After almost five years of talk, 5G is finally arriving. I had an opportunity to attend MWC Barcelona this year, and the innovations and challenges of 5G were on full display. A number of operators announced their 5G launch plans for 2019, and several manufacturers announced 5G handsets. With this backdrop, security is beginning to be top-of-mind in keynotes and other presentations.
GSMA predicts that there will be more than 1.3 billion 5G subscribers by 2025, 25 billion global IoT connections by 2025 and $4.6 trillion of data-driven value creation by 2022. With these numbers, the mobile industry could be considered the world’s 4th largest economy. Incredible! There are more than 8.8 billion mobile connections today contributing to 4.5 percent of the global GDP.
I had many conversations at MWC Barcelona with service providers, partners, and industry analysts about the challenges ahead for 5G, and how companies could secure their 4G infrastructures and future-proof them for 5G. Here are some of my takeaways from the show and the implications for mobile networks.
Less artificial, more intelligent
This phrase from one of the keynotes captures a recurring theme from the new innovations on display. I was fascinated by the large amount of game developers and car manufacturers making statements about leveraging 5G for a more immersive and extended reality (XR) experience. For example,
- Microsoft launching HoloLens 2, which is primarily focused on new business and enterprise applications and is poised to revolutionize the way we purchase goods and services
- Sony connecting its Oculus Rift virtual reality game to the upcoming Spiderman movie
- Mercedes Benz and BMW collaborating on the development of new automotive and 5G-enabled cloud services to bring improved driving experiences and automation
- Qualcomm announcing the new Snapdragon 4G and 5G platforms for vehicle-to-everything communication (V2X), allowing cars to communicate with other vehicles, and paving the way for an autonomous-driven-vehicle infrastructure.
These kinds of bleeding-edge services depend on low latency and fast network connections delivered at the edge. In short, the new services are exactly what the mobile 5G network is designed to deliver. This makes securing these networks critical, and this is where security comes into play.
Operators step up to 5G
CEOs of mobile operators including Telefonica, Singtel, Orange, Vodafone and Korea Telecom shared their progress in launching 5G services in 2019. The different regions have taken contrasting paths on their 5G deployments.

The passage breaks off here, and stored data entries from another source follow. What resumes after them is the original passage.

(* ===== verification/Sides.v ===== *)
(** One side of a node, seen by the controller (Controller.v): creating its
    object and handing it a port, the channel of a frequency, leaving the
    previous frequency and joining the new one.  Each action is shown to keep
    the invariant of ControllerInv.v whatever happens ([_spec]) and to succeed
    where it must ([_ok]). *)

From Stdlib Require Import ZArith Lia Strings.String Floats.SpecFloat.
From stdpp Require Import prelude list strings gmap fin_maps list_numbers relations.
From S2P Require Import Prelude Ieee Common CxxLib DataPool Json NodeConfig NodeEntity Signal.
From S2P Require Import UdpClient UdpServer Receiver Transmitter Channel Intermediate DataPath.
From S2P Require Import Controller Accounting Pipeline ControllerInv.

(** ** One side of a node *)

Section Sides.
Import Controller.

(** What happens to the other nodes and to the other side of a node. *)
Definition same_side (b : bool) (n n' : Node.t) : Prop :=
  NodeConfig.m_id (Node.m_config n') = NodeConfig.m_id (Node.m_config n) ∧
  NodeConfig.m_channels (Node.m_config n') = NodeConfig.m_channels (Node.m_config n) ∧
  NodeConfig.m_sample_rate (Node.m_config n') = NodeConfig.m_sample_rate (Node.m_config n) ∧
  object (negb b) n' = object (negb b) n ∧ port (negb b) n' = port (negb b) n.

Lemma channels_tuning n n' b :
  NodeConfig.m_channels (Node.m_config n') = NodeConfig.m_channels (Node.m_config n) →
  tuning b n' = tuning b n.
Proof. unfold tuning, tuned. by intros ->. Qed.

Lemma set_port_side b p n :
  same_side b n (Node.set_config (set_port b p) n) ∧ object b (Node.set_config (set_port b p) n) = object b n ∧
  port b (Node.set_config (set_port b p) n) = s16 p.
Proof. by destruct b. Qed.

Lemma store_side b o n :
  same_side b n (sd_store (side_of b) o n) ∧ object b (sd_store (side_of b) o n) = o ∧
  port b (sd_store (side_of b) o n) = port b n.
Proof. by destruct b. Qed.

Lemma same_side_node b n n' :
  same_side b n n' → object b n = None → object b n' = None → same_node n n'.
Proof.
  intros (Hid & Hch & _ & Ho & Hp) E E'. split; [done|]. intros b'.
  split; [by apply channels_tuning|]. destruct (decide (b' = b)) as [->|Hne].
  - split; [congruence|by right].
  - assert (b' = negb b) as -> by by destruct b, b'. split; [done|by left].
Qed.

(** A node whose port is set keeps it usable while the object is created. *)
Lemma usable_edit b id p n c :
  usable_port b id p c → object b n = None →
  usable_port b id p (c <| m_nodeMap := <[id := n]> (m_nodeMap c) |>).
Proof.
  intros [Hz|[(k & Hk & Hin & Hp) Hd]] Hn; [by left|]. right. cbn [modify m_nodeMap]. split.
  - exists k. split; [by destruct b|]. split; [done|].
    intros id' n' l [[<- <-]|[_ H']]%lookup_insert_Some; [congruence|by eapply Hp].
  - intros id' n' l Hne [[<- _]|[_ H']]%lookup_insert_Some; [done|by eapply Hd].
Qed.

Lemma usable_frame b id p c c' :
  usable_port b id p c → m_nodeMap c' = m_nodeMap c → free_ports b c' = free_ports b c →
  usable_port b id p c'.
Proof. unfold usable_port. by intros H -> ->. Qed.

- Major North American telecom carriers see fixed mobile broadband as the initial use case. Most have already announced 5G launch plans in focused metro areas.
- European and Asian carriers have been focusing on smart city, smart factory and general industrial use cases.

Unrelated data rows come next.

(* ===== verification/Requests.v ===== *)
(** Requests and the life of the controller: what [refreshFromConfig] keeps of
    a node, the requests as actions that keep the invariant of
    ControllerInv.v, and the controller with the threads of its channels as
    one state machine. *)

From Stdlib Require Import ZArith Lia Strings.String Floats.SpecFloat.
From stdpp Require Import prelude list strings gmap fin_maps list_numbers relations.
From S2P Require Import Prelude Ieee Common CxxLib DataPool Json NodeConfig NodeEntity Signal.
From S2P Require Import UdpClient UdpServer Receiver Transmitter Channel Intermediate DataPath.
From S2P Require Import Controller Accounting Pipeline ControllerInv Sides Tuning Removal.

(** ** What refreshing keeps *)

Section Refreshing.
Import Node.
Context (cos : float → float) (now : Z).

(** The radio side of a configuration, and of a node. *)
Definition radio (c : NodeConfig.t) : string * list usrp.Channel * usrp.SampleRate * Z * Z :=
  (NodeConfig.m_id c, NodeConfig.m_channels c, NodeConfig.m_sample_rate c,
   NodeConfig.m_portTxNum c, NodeConfig.m_portRxNum c).

Definition node_core (n : Node.t) :=
  (radio (m_config n), m_receiver n, m_transmitter n).

Definition kept (r r' : refresh) : Prop :=
  node_core (r_node r') = node_core (r_node r) ∧ radio (r_cfg r') = radio (r_cfg r).

#[local] Instance kept_refl : Reflexive kept.
Proof. done. Qed.

#[local] Instance kept_trans : Transitive kept.
Proof. intros r1 r2 r3 [] []. split; congruence. Qed.

Lemma addVehicle_core nc vh n b vh' n' :
  addVehicle nc vh n = (b, vh', n') → node_core n' = node_core n.
Proof.
  unfold addVehicle. destruct (empty_str _); [by intros [= _ _ <-]|].
  destruct (vh !! _); [by intros [= _ _ <-]|]. destruct (empty_str _); by intros [= _ _ <-].
Qed.

Lemma resolve_kept r v r' : resolve r = (v, r') → kept r r'.
Proof.
  intros E. split; [by destruct (resolve_node _ _ _ E) as (-> & _)|].
  by destruct (resolve_cfg _ _ _ E) as [->|[k ->]].
Qed.

Lemma decide_type_kept r : kept r (decide_type r).
Proof.
  unfold decide_type. destruct (NodeConfig.hasVehicleAddress _).
  { destruct (addVehicle _ _ _) as [[b vh] n] eqn:E. by apply addVehicle_core in E. }
  destruct (NodeConfig.m_hasLocation (r_cfg r)); [by destruct (at_origin _)|].
  destruct (NodeConfig.hasAerpawKey _); [|done]. destruct (is_pn _); [|done].
  destruct (resolve _) as [v r'] eqn:E. by apply resolve_kept in E.
Qed.

Lemma set_profile_kept r : kept r (set_profile r).
Proof. unfold set_profile. by destruct (r_type r). Qed.

Lemma place_kept loc ln r : kept r (place cos now loc ln r).
Proof. split; [|done]. cbn. unfold setLocation. by destruct (_ && _). Qed.

Lemma profile_kept ch r :
  kept r (r <| r_node := set_config (NodeConfig.setCharacteristics ch)
                           (setCharacteristics ch (r_node r)) |>).
Proof. done. Qed.

Lemma set_place_kept r : kept r (set_place cos now r).
Proof.
  unfold set_place. cbv zeta. destruct (NodeConfig.m_hasLocation _).
  { destruct (at_origin _); [done|]. etrans; [|apply profile_kept]. apply place_kept. }
  destruct (NodeConfig.hasAerpawKey _); [|done].
  destruct (ResolveAerpawLocation _); [|done].
  destruct (NodeConfig.hasLogicalNode _); [apply place_kept|].
  destruct (resolve r) as [v r'] eqn:E. etrans; [by eapply resolve_kept|apply place_kept].
Qed.

Lemma start_vehicle_kept pn r : kept r (start_vehicle pn r).
Proof.
  unfold start_vehicle. set (r1 := if pn && _ then _ else r).
  assert (H1 : kept r r1).
  { subst r1. destruct (pn && _); [|done]. destruct (resolve r) as [v r'] eqn:E.
    apply resolve_kept in E. etrans; [exact E|]. destruct (v.2); [|done].
    destruct (addVehicle _ _ _) as [[b vh] n] eqn:Ea. by apply addVehicle_core in Ea. }
  destruct (NodeConfig.hasVehicleAddress _); exact H1.
Qed.

(** A refreshed node takes its identity from the request; its channels, rates,
    ports and objects stay, and so does the radio side of the request. *)
Lemma refresh_core nc vh n n' nc' vh' :
  refreshFromConfig cos now nc vh n = (n', nc', vh') →
  NodeConfig.m_id (m_config n') = NodeConfig.m_id nc ∧
  NodeConfig.m_channels (m_config n') = NodeConfig.m_channels (m_config n) ∧
  NodeConfig.m_sample_rate (m_config n') = NodeConfig.m_sample_rate (m_config n) ∧
  NodeConfig.m_portTxNum (m_config n') = NodeConfig.m_portTxNum (m_config n) ∧
  NodeConfig.m_portRxNum (m_config n') = NodeConfig.m_portRxNum (m_config n) ∧
  m_receiver n' = m_receiver n ∧ m_transmitter n' = m_transmitter n ∧ radio nc' = radio nc.
Proof.
  unfold refreshFromConfig. set (r0 := mkRefresh _ _ _ _ _ _). set (pn := _ && _).
  assert (Hk : kept r0 (start_vehicle pn (set_place cos now (set_profile (decide_type r0))))).
  { etrans; [apply decide_type_kept|]. etrans; [apply set_profile_kept|].
    etrans; [apply set_place_kept|apply start_vehicle_kept]. }
  revert Hk. generalize (start_vehicle pn (set_place cos now (set_profile (decide_type r0)))).
  intros r [Hn Hc] [= <- <- _].
  assert (H0 : node_core (r_node r0) =
    (NodeConfig.m_id nc, NodeConfig.m_channels (m_config n), NodeConfig.m_sample_rate (m_config n),
     NodeConfig.m_portTxNum (m_config n), NodeConfig.m_portRxNum (m_config n),
     m_receiver n, m_transmitter n)).
  { subst r0. unfold node_core, radio. cbn [r_node]. unfold set_config, copy_fields.
    by destruct (NodeConfig.hasVehicleAddress nc), (NodeConfig.hasAerpawKey nc),
      (NodeConfig.m_hasDeviceTxGain nc), (NodeConfig.m_hasDeviceRxGain nc). }
  rewrite H0 in Hn. unfold node_core, radio in Hn. injection Hn as -> -> -> -> -> -> ->.
  by split_and!.
Qed.

End Refreshing.

(** ** Configuration requests *)

Section Configure.
Import Controller.
Context (parse : string → option json) (cos : float → float).

(** The configuration a request asks for. *)
Definition requested (e : request_env) (j : json) : NodeConfig.t :=
  NodeConfig.setIpAddress (remoteIp e)
    (NodeConfig.from_json j (NodeConfig.default (tx_junk e) (rx_junk e))).

(** The frequencies the controller looks at are numbers (JSON has no NaN). *)
Definition plain_request (nc : NodeConfig.t) : Prop :=
  ∀ b ch, head (NodeConfig.m_channels nc) = Some ch → plain (sd_freq (side_of b) ch).

(** The part of [configure] after the node is found or inserted and refreshed. *)
Definition assign_both (sandbox : bool) (id : string) (nc : NodeConfig.t) (newly_inserted : bool)
    : ctl json :=
  bind (assign (side_of true) sandbox id nc) (fun ul =>
  bind (assign (side_of false) sandbox id nc) (fun dl =>
  bind (node_at id) (fun n =>
    if (ul || dl) || newly_inserted || Node.compare_config nc n
    then ret (accepted n) else ret (status "fail")))).

(** The node a request is about, before its channels are assigned. *)
Record enrolled (nc : NodeConfig.t) (c c1 : t) (new : bool) (n1 : Node.t) (nc1 : NodeConfig.t)
    : Prop := mkEnrolled {
  en_inv : inv c1;
  en_frame : frame c c1;
  en_heap : c_heap c1 = c_heap c;
  en_node : m_nodeMap c1 = <[NodeConfig.m_id nc := n1]> (m_nodeMap c);
  en_radio : radio nc1 = radio nc;
  en_known : match m_nodeMap c !! NodeConfig.m_id nc with
    | Some n => new = false ∧ same_node n n1 ∧
        NodeConfig.m_channels (Node.m_config n1) = NodeConfig.m_channels (Node.m_config n) ∧
        NodeConfig.m_sample_rate (Node.m_config n1) = NodeConfig.m_sample_rate (Node.m_config n)
    | None => new = true ∧ (∀ b, object b n1 = None) ∧
        NodeConfig.m_channels (Node.m_config n1) = NodeConfig.m_channels nc
    end;
}.

Lemma plain_tuning nc n b :
  plain_request nc → NodeConfig.m_channels (Node.m_config n) = NodeConfig.m_channels nc →
  plain (tuning b n).
Proof.
  unfold tuning, tuned. intros Hp ->. specialize (Hp b).
  destruct (NodeConfig.m_channels nc) as [|ch chs]; [done|]. by apply Hp.
Qed.

Lemma enroll_spec e j c :
  inv c → plain_request (requested e j) →
  ∃ new n1 nc1 c1, enrolled (requested e j) c c1 new n1 nc1 ∧
    configure cos e j c = assign_both (sandbox_enabled e) (NodeConfig.m_id (requested e j)) nc1 new c1.
Proof.
  intros Hc Hp. set (nc := requested e j) in *. set (id := NodeConfig.m_id nc).
  set (n0 := Node.set_config (NodeConfig.setIpAddress (remoteIp e)) (Node.ctor (now e)
    (NodeConfig.from_json j (NodeConfig.default (tx_junk e) (rx_junk e))))).
  set (new := match m_nodeMap c !! id with Some _ => false | None => true end).
  set (n := match m_nodeMap c !! id with Some n => n | None => n0 end).
  set (c0 := match m_nodeMap c !! id with
             | Some _ => c | None => c <| m_nodeMap := <[id := n0]> (m_nodeMap c) |> end).
  assert (Hget : GetOrCreateNode n0 c = (Ok new, c0)).
  { unfold GetOrCreateNode. change (NodeConfig.m_id (Node.m_config n0)) with id.
    unfold new, c0. by destruct (m_nodeMap c !! id). }
  assert (Hc0 : inv c0 ∧ m_nodeMap c0 !! id = Some n ∧ frame c c0 ∧ c_heap c0 = c_heap c ∧
    m_vehicleHandlers c0 = m_vehicleHandlers c ∧
    ∀ x, <[id := x]> (m_nodeMap c0) = <[id := x]> (m_nodeMap c)).
  { unfold c0, n. destruct (m_nodeMap c !! id) as [n'|] eqn:En; [done|].
    split; [|split; [apply lookup_insert_eq|split; [done|split; [done|split; [done|]]]]].
    - apply inv_set_node; [done|done| |by intros []|].
      + intros b. by apply (plain_tuning nc).
      + intros b k l Ha. destruct (i_tuned c Hc b k id l Ha) as (? & ? & _). congruence.
    - intros x. cbn [modify m_nodeMap]. by rewrite insert_insert_eq. }
  destruct Hc0 as (Hc0 & Hn0 & Hf0 & Eh0 & Ev0 & Eins).
  destruct (Node.refreshFromConfig cos (now e) nc (m_vehicleHandlers c0) n) as [[n1 nc1] vh1] eqn:Er.
  destruct (refresh_core cos (now e) nc (m_vehicleHandlers c0) n n1 nc1 vh1 Er)
    as (Eid & Ech & Erate & Eptx & Eprx & Erx & Etx & Erad).
  set (c1 := c0 <| m_nodeMap := <[id := n1]> (m_nodeMap c0) |>).
  set (c2 := c1 <| m_vehicleHandlers := vh1 |>).
  assert (Hsame : same_node n n1).
  { split; [rewrite Eid; symmetry; apply (i_nodes c0 Hc0 id n Hn0)|].
    intros b. split; [by apply channels_tuning|]. by destruct b; (split; [|left]). }
  assert (Hc1 : inv c1) by by eapply inv_edit_node.
  exists new, n1, nc1, c2. split.
  - constructor.
    + apply (inv_view c1); try done; by intros [].
    + destruct Hf0. by constructor.
    + done.
    + unfold c2, c1. cbn [modify m_nodeMap]. apply Eins.
    + exact Erad.
    + unfold new, n in *. destruct (m_nodeMap c !! NodeConfig.m_id nc) eqn:En; fold id in En;
        rewrite En in *; [done|].
      split; [done|]. split; [|exact Ech]. by intros []; [apply Erx|apply Etx].
  - unfold configure. fold n0. change (NodeConfig.setIpAddress (remoteIp e) _) with nc. fold id.
    rewrite (bind_ok _ _ _ _ _ Hget), (bind_ok _ _ _ _ _ (node_at_ok _ _ _ Hn0)).
    unfold bind at 1, gets at 1. rewrite Er. done.
Qed.

(** Channels are assigned without breaking the invariant. *)
Lemma assign_both_spec id nc new c n :
  inv c → m_nodeMap c !! id = Some n → plain_request nc →
  safe (assign_both false id nc new) (fun _ => inv) c.
Proof.
  intros Hc Hn Hp. unfold assign_both.
  refine (safe_then _ _ _ _ _ (assign_spec true id nc c n Hc Hn (Hp true)) _).
  intros ul c1 [Hc1 [n1 Hn1]].
  refine (safe_then _ _ _ _ _ (assign_spec false id nc c1 n1 Hc1 Hn1 (Hp false)) _).
  intros dl c2 [Hc2 [n2 Hn2]]. unfold safe. rewrite (bind_ok _ _ _ _ _ (node_at_ok _ _ _ Hn2)).
  by destruct (_ || _).
Qed.

Lemma radio_plain nc nc1 : radio nc1 = radio nc → plain_request nc → plain_request nc1.
Proof. intros [= _ E _ _ _] Hp b ch. rewrite E. apply Hp. Qed.

Lemma configure_spec e j c :
  sandbox_enabled e = false → inv c → plain_request (requested e j) →
  safe (configure cos e j) (fun _ => inv) c.
Proof.
  intros Hsb Hc Hp. destruct (enroll_spec e j c Hc Hp) as (new & n1 & nc1 & c1 & [H1 _ _ En Er _] & E).
  unfold safe. rewrite E, Hsb. apply (assign_both_spec _ _ _ _ n1); [done| |by eapply radio_plain].
  by rewrite En, lookup_insert_eq.
Qed.

(** What the invariant asks of a request. *)
Definition plain_text (e : request_env) (s : string) : Prop :=
  ∀ j, parse s = Some j → plain_request (requested e j).

Lemma heartbeat_spec e j c : inv c → safe (heartbeat e j) (fun _ => inv) c.
Proof.
  intros Hc. unfold heartbeat, safe, bind, lift. destruct (string_member "id" j) as [id|err] eqn:Es.
  - cbn. destruct (m_nodeMap c !! id) as [n|] eqn:En; [|done]. eapply inv_edit_node; [done|exact En|].
    split; [done|]. by intros []; (split; [|split; [|left]]).
  - unfold string_member in Es. destruct (obind _ _); [done|]. by injection Es as <-.
Qed.

Lemma disconnect_request_spec j c : inv c → safe (disconnect_request j) (fun _ => inv) c.
Proof.
  intros Hc. unfold disconnect_request. unfold safe, bind at 1, lift.
  destruct (string_member "id" j) as [id|err] eqn:Es.
  - unfold bind at 1, gets. destruct (m_nodeMap c !! id) as [n|] eqn:En; [|done].
    destruct (disconnect_spec id n c Hc En) as [Hs _].
    refine (safe_then _ _ _ (fun _ => inv) _ Hs _). intros u c' H'. exact (rm_inv _ _ _ H').
  - unfold string_member in Es. destruct (obind _ _); [done|]. by injection Es as <-.
Qed.

Lemma request_spec e s c :
  sandbox_enabled e = false → inv c → plain_text e s →
  safe (requestHandler parse cos e s) (fun _ => inv) c.
Proof.
  intros Hsb Hc Hp. unfold requestHandler. specialize (Hp).
  destruct (parse s) as [j|] eqn:Ej; [|done]. pose proof (configure_spec e j c Hsb Hc (Hp j Ej)) as Hconf.
  destruct (contains "type" j); [|exact Hconf]. unfold safe, bind at 1, lift.
  destruct (string_member "type" j) as [ty|err] eqn:Es.
  - destruct (_ =? _)%string; [by apply heartbeat_spec|].
    destruct (_ =? _)%string; [by apply disconnect_request_spec|exact Hconf].
  - unfold string_member in Es. destruct (obind _ _); [done|]. by injection Es as <-.
Qed.

End Configure.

- Korea Telecom’s CEO reiterated that it first deployed 5G at the Winter Olympics in Pyeongyang in February 2018. Since then, KT has developed new consumer, industrial and enterprise 5G use cases like mobile live broadcasting, cloud-based VR and AR gaming, the world’s first 5G shipyard in collaboration with Hyundai Heavy Industries, cloud-based smart factory solutions, remote disaster management, intelligent traffic control and the first 5G private enterprise network.
- Vodafone emphasized that they will have up to 80 percent of its European locations ready for 5G through software upgrades over the next couple of years. Vodafone’s Group Technology Officer, Johan Wibergh, announced that the city center of Barcelona already offers 5G speeds of up to 1.5 Gbps based on the non-standalone 5G standard 3GPP release 15.
Breathtaking live demo
No doubt, the most fascinating example of the power that 5G can provide was the first 5G tele-mentored live surgery. Together with 200 other MWC attendees, I witnessed the first 5G tele-mentored live surgery carried out remotely via a 5G radio base station by Dr. Antonio de Lacy, head of the gastrointestinal surgery service at the Hospital of Barcelona. Dr. Lacy used a 5G video link and real-time white-boarding tool to help guide a younger surgeon in the removal of a colon cancer tumor. It was breathtaking and it illustrated the potential impact 5G low-latency communication can have on transforming the way patients are treated from remote locations.
This remarkable innovation was made possible by a consortium of Vodafone, Hospital of Barcelona, Mobile World Capital Barcelona, 5G Barcelona and the Advances in Surgery Channel (AIS). There is no doubt anymore that in the near future, 5G will allow surgeons to perform operations in remote locations where specialists are scarce.
The benefits of 5G are upon us
After so many years of promises and hype, 5G is finally here. Mobile operators, infrastructure and technology suppliers, industries, governments and regulators are closely collaborating to deliver these innovative and revolutionary use cases in 2019 and onwards. It is not a sprint, it is a marathon that will keep us on our toes for the next decade. 5G will disrupt every single vertical industry and new use cases are being developed around the world.